The piezo channels use ADC1 specifically. ADC2 pins (e.g. 4, 12–15, 25–27) are unreliable when Wi-Fi or Bluetooth is active.


Setup

  1. Clone the repository:

    git clone https://github.com/<your-user>/BioRhythm.git
    cd BioRhythm
  2. Open the folder in VS Code with the PlatformIO extension.

  3. Set your Bluetooth speaker's name in src/main.cpp:

    constexpr const char* BT_SPEAKER_NAME = "MyBluetoothSpeaker";

    Replace MyBluetoothSpeaker with the exact name your speaker advertises (visible in your phone's Bluetooth pairing list). The ESP32 acts as the A2DP source and will scan for and connect to that sink on boot.

  4. Power the speaker on before flashing so the ESP32 can discover it on first boot. auto_reconnect is enabled, so subsequent power-ons should reconnect automatically.

  5. Build and upload:

    pio run -t upload
    pio device monitor

How it works

   Piezo array (×4)      MPU6050
        │                    │
        ▼                    ▼
  ADC sampling          Accel events
        │                    │
        ▼                    ▼
   Adaptive baseline     Step debounce
   + threshold + refractory
        │
        ├─────────────► last_beat_ms (volatile, 32-bit atomic)
        │
        ▼                                  ▲
   LED feedback (FastLED)                  │
                                           │
                                  ┌────────┴────────┐
                                  │ A2DP audio task │
                                  │ on BT core      │
                                  └────────┬────────┘
                                           │
                              For each frame in callback:
                                t = samples_since_beat / 44.1 kHz
                                envelope = exp(-t · 8)
                                sample   = sin(2π · 80 · t) · envelope
                                           │
                                           ▼
                                 16-bit stereo PCM → A2DP sink

Beat detection runs an exponential moving average over the piezo signal, then thresholds the deviation against an adaptive baseline. A 400 ms refractory window prevents double-triggering. The detected timestamp is shared with the audio callback via a volatile uint32_t — aligned 32-bit loads/stores are atomic on Xtensa, so no mutex is required for this single-word state.

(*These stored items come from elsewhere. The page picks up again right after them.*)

(** The mean as a plain left-to-right sum over the count. *)
Definition mean (xs : list float) : float :=
  match F64.of_Z (Z.of_nat (List.length xs)) with
  | Some n => (fold_left PrimFloat.add xs 0 / n)%float
  | None => nan
  end.

(** Symbolic stand-ins for the encoder and the MAC: every result is a term
    that names the operation and its operands.  The decoder is CPython's. *)
Definition encode (s : string) : string := ("b64(" ++ s ++ ")")%string.

Definition mac (key message : string) : string :=
  ("hmac-sha512(" ++ key ++ "," ++ message ++ ")")%string.

Definition quote (s : string) : string :=
  (String (ascii_of_nat 34) s ++ String (ascii_of_nat 34) "")%string.

Fixpoint join (sep : string) (xs : list string) : string :=
  match xs with
  | [] => ""
  | [x] => x
  | x :: rest => (x ++ sep ++ join sep rest)%string
  end.

(** A serializer for trees of strings, integers, booleans and null (no
    escapes; floats print as [<float>]). *)
Fixpoint dumps (item_sep key_sep : string) (v : json) : string :=
  match v with
  | JNull => "null"
  | JBool b => if b then "true" else "false"
  | JInt z => string_of_Z z
  | JFloat _ => "<float>"
  | JStr s => quote s
  | JArr items => ("[" ++ join item_sep (map (dumps item_sep key_sep) items) ++ "]")%string
  | JObj fields =>
      ("{" ++ join item_sep
                (map (fun kv => (quote (fst kv) ++ key_sep ++ dumps item_sep key_sep (snd kv))%string)
                     fields) ++ "}")%string
  end.

Definition candle : json :=
  JArr [JStr "2024-01-01T00:00:00.000000Z"; JStr "99000"; JStr "101000";
        JStr "98000"; JStr "100000"; JStr "12.5"].

Definition bad_entry : json :=
  JObj [("assetName", JStr "BTC"); ("balance", JStr "0.5"); ("available", JStr "n/a")].

Definition balance_list : list json :=
  [ JObj [("assetName", JStr "AUD"); ("balance", JStr "5000"); ("available", JStr "4000");
          ("locked", JStr "1000")];
    bad_entry;
    JObj [("assetName", JStr "ETH"); ("balance", JStr "1.5")] ].

(** Response bodies, by name, and the trees they decode to. *)
Definition bodies : list (string * json) :=
  [ ("ticker", JObj [("marketId", JStr "BTC-AUD"); ("lastPrice", JStr "75000")]);
    ("candles", JArr (repeat candle 60));
    ("few-candles", JArr (repeat candle 10));
    ("balances", JArr balance_list);
    ("order", JObj [("orderId", JStr "7524"); ("status", JStr "Accepted")]);
    ("denied", JObj [("code", JStr "AuthenticationFailed"); ("message", JStr "denied")]) ].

The audio callback re-evaluates the synthesis envelope on every sample based on the elapsed time since the most recent beat, generating a clean exponentially-decaying sine that lasts roughly 500 ms before falling below 16-bit resolution.


Calibration

The two values most worth tuning for your build:

Constant Effect
BEAT_THRESHOLD_DELTA Higher = fewer false beats, may miss soft heartbeats
BASELINE_ALPHA Closer to 1.0 = slower adaptation, more stable baseline

Open the serial monitor at 115200 baud, watch the signal= value, and set BEAT_THRESHOLD_DELTA to roughly 1.5–2× the resting noise floor.


Troubleshooting

Symptom Likely cause
No audio at all BT_SPEAKER_NAME doesn't match your speaker exactly
Build error: main.cpp not found Source must be at src/main.cpp, not repo root
Audio is silent or crackles Confirm sensor wiring; check Serial for buffer warnings
Beats trigger constantly Lower piezo gain or increase BEAT_THRESHOLD_DELTA
LEDs flash red and ESP32 reboots MPU6050 not detected on I²C — check SDA/SCL and power

License

MIT — see LICENSE.

About

ESP32-based wearable that turns your live heartbeat into a rhythmic drum performance — piezoelectric sensors capture your heart's acoustic signature, an MPU6050 weaves in motion, and synthesised beats stream wirelessly to any Bluetooth A2DP speaker in real time.